→ **What the task asks**
Once the line containing "Proof. done. Qed." is found in the records below, return it and each following line exactly, up to and including the line containing "prompt svc messages query", and nothing else.
* * * * *
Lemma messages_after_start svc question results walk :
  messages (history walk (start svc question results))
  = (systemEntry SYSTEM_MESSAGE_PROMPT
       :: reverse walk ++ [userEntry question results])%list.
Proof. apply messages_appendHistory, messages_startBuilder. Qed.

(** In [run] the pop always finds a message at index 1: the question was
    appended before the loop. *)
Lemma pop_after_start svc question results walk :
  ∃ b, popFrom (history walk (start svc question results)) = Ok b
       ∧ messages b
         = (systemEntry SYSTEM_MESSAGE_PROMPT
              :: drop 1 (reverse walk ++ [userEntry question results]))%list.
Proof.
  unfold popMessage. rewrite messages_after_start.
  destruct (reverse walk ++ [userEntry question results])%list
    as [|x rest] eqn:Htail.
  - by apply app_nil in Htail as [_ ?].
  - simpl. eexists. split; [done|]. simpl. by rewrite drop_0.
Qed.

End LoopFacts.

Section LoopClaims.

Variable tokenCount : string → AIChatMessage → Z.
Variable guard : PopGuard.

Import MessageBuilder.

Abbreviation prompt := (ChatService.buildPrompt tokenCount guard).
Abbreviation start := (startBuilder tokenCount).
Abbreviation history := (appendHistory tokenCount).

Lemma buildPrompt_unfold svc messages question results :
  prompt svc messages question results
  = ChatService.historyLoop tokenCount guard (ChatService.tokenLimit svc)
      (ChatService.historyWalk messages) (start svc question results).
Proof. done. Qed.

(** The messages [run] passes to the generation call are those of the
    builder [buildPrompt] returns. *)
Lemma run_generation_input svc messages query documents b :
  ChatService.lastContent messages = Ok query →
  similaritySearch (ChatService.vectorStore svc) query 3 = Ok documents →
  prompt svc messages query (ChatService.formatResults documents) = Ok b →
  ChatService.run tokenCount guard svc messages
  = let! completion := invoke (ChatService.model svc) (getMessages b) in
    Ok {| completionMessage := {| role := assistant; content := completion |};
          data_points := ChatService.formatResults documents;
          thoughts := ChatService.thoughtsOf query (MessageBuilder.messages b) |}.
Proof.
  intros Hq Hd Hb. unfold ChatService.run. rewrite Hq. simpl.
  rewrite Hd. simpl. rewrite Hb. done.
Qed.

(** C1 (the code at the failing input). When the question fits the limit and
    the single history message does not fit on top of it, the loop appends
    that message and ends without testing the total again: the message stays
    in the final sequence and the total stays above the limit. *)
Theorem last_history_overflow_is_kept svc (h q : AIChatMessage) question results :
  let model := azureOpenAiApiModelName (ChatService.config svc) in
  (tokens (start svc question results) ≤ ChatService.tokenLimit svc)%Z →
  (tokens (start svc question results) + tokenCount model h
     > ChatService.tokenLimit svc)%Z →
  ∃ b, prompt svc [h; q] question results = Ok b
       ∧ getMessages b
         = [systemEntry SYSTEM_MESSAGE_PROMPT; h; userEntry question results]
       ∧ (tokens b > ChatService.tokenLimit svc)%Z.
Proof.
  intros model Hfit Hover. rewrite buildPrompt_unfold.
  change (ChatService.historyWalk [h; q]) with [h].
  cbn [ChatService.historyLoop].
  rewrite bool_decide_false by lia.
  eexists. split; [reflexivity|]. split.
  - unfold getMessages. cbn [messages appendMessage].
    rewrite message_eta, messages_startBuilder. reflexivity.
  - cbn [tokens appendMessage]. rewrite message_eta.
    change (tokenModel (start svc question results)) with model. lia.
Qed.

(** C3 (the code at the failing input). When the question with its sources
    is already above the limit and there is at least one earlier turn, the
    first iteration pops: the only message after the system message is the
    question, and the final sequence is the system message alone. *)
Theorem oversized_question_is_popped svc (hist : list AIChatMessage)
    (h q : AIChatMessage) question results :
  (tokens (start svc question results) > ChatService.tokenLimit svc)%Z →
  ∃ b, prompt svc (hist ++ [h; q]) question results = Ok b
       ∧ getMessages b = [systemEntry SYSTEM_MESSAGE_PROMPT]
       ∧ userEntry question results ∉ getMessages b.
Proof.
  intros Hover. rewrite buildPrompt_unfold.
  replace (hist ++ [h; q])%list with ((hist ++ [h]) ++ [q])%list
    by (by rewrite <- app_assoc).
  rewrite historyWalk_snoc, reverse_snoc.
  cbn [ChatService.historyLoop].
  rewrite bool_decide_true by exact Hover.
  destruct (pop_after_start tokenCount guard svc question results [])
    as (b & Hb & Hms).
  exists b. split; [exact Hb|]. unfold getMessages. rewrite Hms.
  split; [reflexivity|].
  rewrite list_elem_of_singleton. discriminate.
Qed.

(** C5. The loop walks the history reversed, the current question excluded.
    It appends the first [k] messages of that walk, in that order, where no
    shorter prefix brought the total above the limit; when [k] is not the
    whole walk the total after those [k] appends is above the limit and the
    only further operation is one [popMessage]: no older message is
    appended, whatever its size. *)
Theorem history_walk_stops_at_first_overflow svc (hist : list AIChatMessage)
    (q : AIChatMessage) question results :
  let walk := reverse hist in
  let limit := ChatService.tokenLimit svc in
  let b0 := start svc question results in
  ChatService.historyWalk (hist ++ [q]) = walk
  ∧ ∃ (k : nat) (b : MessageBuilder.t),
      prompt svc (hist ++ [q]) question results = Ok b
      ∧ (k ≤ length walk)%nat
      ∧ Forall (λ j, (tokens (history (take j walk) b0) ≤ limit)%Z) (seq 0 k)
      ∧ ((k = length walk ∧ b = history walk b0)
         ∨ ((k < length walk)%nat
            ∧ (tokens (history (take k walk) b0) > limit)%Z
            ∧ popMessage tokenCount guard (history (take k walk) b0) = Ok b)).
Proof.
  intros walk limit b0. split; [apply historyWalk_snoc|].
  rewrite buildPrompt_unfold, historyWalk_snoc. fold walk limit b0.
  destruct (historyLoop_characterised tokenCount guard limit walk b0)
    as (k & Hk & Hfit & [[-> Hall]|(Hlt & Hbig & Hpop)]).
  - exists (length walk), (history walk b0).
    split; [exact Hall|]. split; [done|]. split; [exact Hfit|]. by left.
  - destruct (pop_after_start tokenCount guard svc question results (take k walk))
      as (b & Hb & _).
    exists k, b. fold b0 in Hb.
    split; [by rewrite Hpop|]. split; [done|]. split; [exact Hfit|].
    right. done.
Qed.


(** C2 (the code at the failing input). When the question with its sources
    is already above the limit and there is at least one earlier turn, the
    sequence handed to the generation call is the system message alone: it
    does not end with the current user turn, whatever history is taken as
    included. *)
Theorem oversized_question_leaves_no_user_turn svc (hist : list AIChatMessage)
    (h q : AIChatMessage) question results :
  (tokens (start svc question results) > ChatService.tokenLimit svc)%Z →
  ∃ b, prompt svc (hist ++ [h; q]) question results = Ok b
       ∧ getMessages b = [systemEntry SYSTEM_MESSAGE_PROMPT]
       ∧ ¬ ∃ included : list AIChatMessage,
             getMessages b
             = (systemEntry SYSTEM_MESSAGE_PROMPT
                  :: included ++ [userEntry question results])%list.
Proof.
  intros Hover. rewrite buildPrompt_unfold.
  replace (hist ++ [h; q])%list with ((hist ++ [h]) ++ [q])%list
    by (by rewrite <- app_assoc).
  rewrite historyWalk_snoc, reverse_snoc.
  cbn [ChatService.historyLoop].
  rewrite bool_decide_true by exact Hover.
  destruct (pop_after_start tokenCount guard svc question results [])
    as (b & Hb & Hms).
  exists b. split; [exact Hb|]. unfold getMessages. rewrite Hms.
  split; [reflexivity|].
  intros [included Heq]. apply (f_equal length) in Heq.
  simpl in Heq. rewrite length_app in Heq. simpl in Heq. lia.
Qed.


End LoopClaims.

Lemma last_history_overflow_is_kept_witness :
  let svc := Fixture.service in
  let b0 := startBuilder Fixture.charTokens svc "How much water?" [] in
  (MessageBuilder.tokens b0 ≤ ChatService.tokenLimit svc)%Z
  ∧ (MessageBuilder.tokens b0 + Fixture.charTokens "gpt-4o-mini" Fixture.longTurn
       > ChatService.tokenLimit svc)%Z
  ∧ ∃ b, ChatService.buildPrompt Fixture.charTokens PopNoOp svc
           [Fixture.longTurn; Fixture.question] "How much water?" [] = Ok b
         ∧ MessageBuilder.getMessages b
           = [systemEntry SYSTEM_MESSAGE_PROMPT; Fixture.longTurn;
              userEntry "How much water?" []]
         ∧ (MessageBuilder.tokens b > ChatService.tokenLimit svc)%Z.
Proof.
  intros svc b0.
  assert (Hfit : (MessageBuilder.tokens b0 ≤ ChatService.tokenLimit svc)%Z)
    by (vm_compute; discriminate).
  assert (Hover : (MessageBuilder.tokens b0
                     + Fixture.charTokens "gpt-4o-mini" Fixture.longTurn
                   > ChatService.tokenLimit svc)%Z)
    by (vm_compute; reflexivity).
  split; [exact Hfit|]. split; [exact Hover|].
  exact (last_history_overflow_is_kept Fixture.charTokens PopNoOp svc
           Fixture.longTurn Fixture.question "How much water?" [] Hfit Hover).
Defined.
* * * * *
→ **Task output**
Proof. done. Qed.

(** The messages [run] passes to the generation call are those of the
    builder [buildPrompt] returns. *)
Lemma run_generation_input svc messages query documents b :
  ChatService.lastContent messages = Ok query →
  similaritySearch (ChatService.vectorStore svc) query 3 = Ok documents →
  prompt svc messages query (ChatService.formatResults documents) = Ok b →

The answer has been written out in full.